:: Your instructions ::
What lines of the data hold the string "Import"? Copy them all.

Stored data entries
(* ===== verification/Header.v ===== *)
(** * The fee rules of a header

    [plugin/evm/header]: the fee state a block starts and ends with, the base
    fee, gas limit and gas capacity derived from it, the layout of the header's
    [Extra] bytes (a 24-byte fee state followed by predicate results), and the
    checks a verifier runs on each of them. *)

From S2P Require Import Prelude Deps GoStd Lp176 CustomTypes.

Module header.
Import lp176.

Definition errInvalidTimestamp : error := errors_New "header.errInvalidTimestamp".
Definition errBaseFeeNil : error := errors_New "header.errBaseFeeNil".
Definition errNoGasUsed : error := errors_New "header.errNoGasUsed".
Definition errIncorrectFeeState : error := errors_New "header.errIncorrectFeeState".
Definition errInvalidExtraLength : error := errors_New "header.errInvalidExtraLength".
Definition errInvalidExtraDataGasUsed : error :=
  errors_New "header.errInvalidExtraDataGasUsed".
Definition errInvalidGasUsed : error := errors_New "header.errInvalidGasUsed".
Definition errInvalidGasLimit : error := errors_New "header.errInvalidGasLimit".

Section Operations.
Context {SM : SafeMath} {GL : GasLib}.
Context (Header_Hash : Header -> Hash).

(** ** [dynamic_fee_state.go] *)

Definition feeStateBeforeBlock (parent : Header) (timestamp : Z) : result State :=
  _ ← fail_if (timestamp <? types.Time parent)
        (errorf_w "timestamp %d prior to parent timestamp %d" errInvalidTimestamp);
  state ← (if bool_decide (types.Number parent <> 0)
           then wrap_err "parsing parent fee state" (ParseState (types.Extra parent))
           else Ok State_zero);
  Ok (AdvanceTime state (u64 (timestamp - types.Time parent))).

Definition feeStateAfterBlock (parent header : Header) (desiredTargetExcess : option Z)
    : ExtM State :=
  state ← lift (wrap_err "calculating initial fee state"
                  (feeStateBeforeBlock parent (types.Time header)));
  l ← GetHeaderExtra Header_Hash header;
  extra ← load l;
  state ← lift (wrap_err "advancing the fee state"
                  (ConsumeGas state (types.GasUsed header) (HE_ExtDataGasUsed extra)));
  match desiredTargetExcess with
  | Some desired => mret (UpdateTargetExcess state desired)
  | None => mret state
  end.

(** ** [base_fee.go] *)

Definition BaseFee (parent : Header) (timestamp : Z) : result Z :=
  state ← wrap_err "calculating initial fee state" (feeStateBeforeBlock parent timestamp);
  Ok (GasPrice state).

Definition EstimateNextBaseFee (parent : Header) (timestamp : Z) : result Z :=
  BaseFee parent (Z.max timestamp (types.Time parent)).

:: Output for this exercise ::
From S2P Require Import Prelude Deps GoStd Lp176 CustomTypes.
Import lp176.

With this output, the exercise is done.